Astrid glanced at the rope, and then back at her friends. “No,” she said. “I’m not ready to go in yet.” But it was the same song and dance, because they all knew that she wouldn’t, that she’d dip her toes in the water, walk ’til it hit her knees, but then amble back, sit on the rocks at the edge.
And she never ever took that plunge.
And she never let herself get burnt.
And she never cut her hair, either. Ella had never thought a thing of it, but now she felt almost sick. Had Astrid really hated the way that her skin looked? Had she really detested her long, beautiful hair? Had she really been so fearful of disappointing her mother that she couldn’t be herself?
How many other things like that had Ella missed?
Ella shook her head and kept on going through the photos. Nights in the cabin. Afternoons in front of lockers. It was a while before she found one she didn’t recognize — a picture of a darling girl with red hair, so tiny and so young. It must be Astrid, when she was only five or six. Young and innocent and happy and alive. She looked to who posted it, and the name caught her eye: Jake. It was put there by Jake.

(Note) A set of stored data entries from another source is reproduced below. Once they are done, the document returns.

(** * A shallow embedding of the DynamoDB item-store and memory tools

    The development follows [strands_dynamodb.py] and [strands_dyn_memory.py]:
    the value codec ([_convert_floats_to_decimal], [_convert_decimal_to_float]),
    the table and item tools, and the memory tools built on top of them.

    Python values are an inductive type, exceptions are an explicit result
    type, and the backing engine (boto3) is an interface whose calls may
    return or raise. *)

From Stdlib Require Import String Ascii List ZArith Lia Bool Arith Permutation.
Import ListNotations.
Local Open Scope list_scope.
Local Open Scope string_scope.
Set Warnings "-register-all".

(** ** Python's float and Decimal

    [float], [str] on floats, [decimal.Decimal] and [float(Decimal)] belong
    to the Python runtime, not to the repository.  They are an interface. *)

Class FloatLib : Type := {
  pyfloat : Type;
  pydecimal : Type;
  (** [str(x)] for a float [x]: the shortest text that reads back as [x];
      ['inf'], ['-inf'] and ['nan'] for the non-finite ones. *)
  float_str : pyfloat -> string;
  (** [Decimal(s)], used by the source on the output of [str] only. *)
  Decimal : string -> pydecimal;
  (** [float(d)] for a Decimal [d]. *)
  float_of_decimal : pydecimal -> pyfloat;
  (** [str(d)] for a Decimal [d]. *)
  decimal_str : pydecimal -> string;
  (** [math.isfinite(x)]. *)
  isfinite : pyfloat -> bool;
  (** [bool(x)]: false on [0.0] and [-0.0] only. *)
  float_truthy : pyfloat -> bool;
  (** [bool(d)]: false on a zero Decimal only. *)
  decimal_truthy : pydecimal -> bool
}.

(** The guarantee Python documents for [repr]/[str] of a finite float:
    reading the text back gives the same float. *)
Definition repr_round_trips `{FloatLib} : Prop :=
  forall f : pyfloat, isfinite f = true ->
    float_of_decimal (Decimal (float_str f)) = f.

(** An instance in which a float is named by its [str] and a Decimal by the
    literal it was built from.  [str] is injective on floats, so the naming
    loses nothing on the values the codec produces. *)
Definition repr_nonfinite (s : string) : bool :=
  existsb (String.eqb s) ["inf"; "-inf"; "nan"].

Definition repr_zero (s : string) : bool :=
  existsb (String.eqb s) ["0.0"; "-0.0"; "0"; "-0"].

#[export] Instance ReprFloats : FloatLib := {|
  pyfloat := string;
  pydecimal := string;
  float_str := fun s => s;
  Decimal := fun s => s;
  float_of_decimal := fun s => s;
  decimal_str := fun s => s;
  isfinite := fun s => negb (repr_nonfinite s);
  float_truthy := fun s => negb (repr_zero s);
  decimal_truthy := fun s => negb (repr_zero s)
|}.

(** ** Python values *)

Section Values.
Context `{FL : FloatLib}.

(** The values the tools see.  [VObj] stands for an instance of a class the
    code knows nothing about; a dict has string keys, in insertion order. *)
Inductive pyval : Type :=
| VNone
| VBool (b : bool)
| VInt (z : Z)
| VFloat (f : pyfloat)
| VDecimal (d : pydecimal)
| VStr (s : string)
| VBytes (b : list Byte.byte)
| VList (l : list pyval)
| VDict (kvs : list (string * pyval))
| VObj (id : nat).

(** Induction that reaches inside lists and dicts. *)
Section PyvalInd.
Variable P : pyval -> Prop.
Hypothesis HNone : P VNone.
Hypothesis HBool : forall b, P (VBool b).
Hypothesis HInt : forall z, P (VInt z).
Hypothesis HFloat : forall f, P (VFloat f).
Hypothesis HDecimal : forall d, P (VDecimal d).
Hypothesis HStr : forall s, P (VStr s).
Hypothesis HBytes : forall b, P (VBytes b).
Hypothesis HList : forall l, Forall P l -> P (VList l).
Hypothesis HDict : forall kvs, Forall (fun kv => P (snd kv)) kvs -> P (VDict kvs).
Hypothesis HObj : forall id, P (VObj id).

Fixpoint pyval_nested_ind (v : pyval) : P v :=
  match v with
  | VNone => HNone
  | VBool b => HBool b
  | VInt z => HInt z
  | VFloat f => HFloat f
  | VDecimal d => HDecimal d
  | VStr s => HStr s
  | VBytes b => HBytes b
  | VList l =>
      HList l ((fix all (l : list pyval) : Forall P l :=
                  match l with
                  | [] => Forall_nil _
                  | x :: r => Forall_cons _ (pyval_nested_ind x) (all r)
                  end) l)
  | VDict kvs =>
      HDict kvs ((fix all (l : list (string * pyval))
                    : Forall (fun kv => P (snd kv)) l :=
                    match l with
                    | [] => Forall_nil _
                    | kv :: r =>
                        Forall_cons (P := fun kv => P (snd kv)) kv
                          (pyval_nested_ind (snd kv)) (all r)
                    end) kvs)
  | VObj id => HObj id
  end.
End PyvalInd.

Ella couldn’t help it. She clicked. His photo was of him at the piano. So that’s what he must be studying in school — she’d never even asked. She scanned his info — college, Chicago School of Music; hometown, Charlottesville, West Virginia; relationship status …
Single.
Ella jumped when she heard her phone ring.
She pushed the computer aside and looked down at her phone. It was a number she didn’t recognize. Reluctantly, she clicked answer.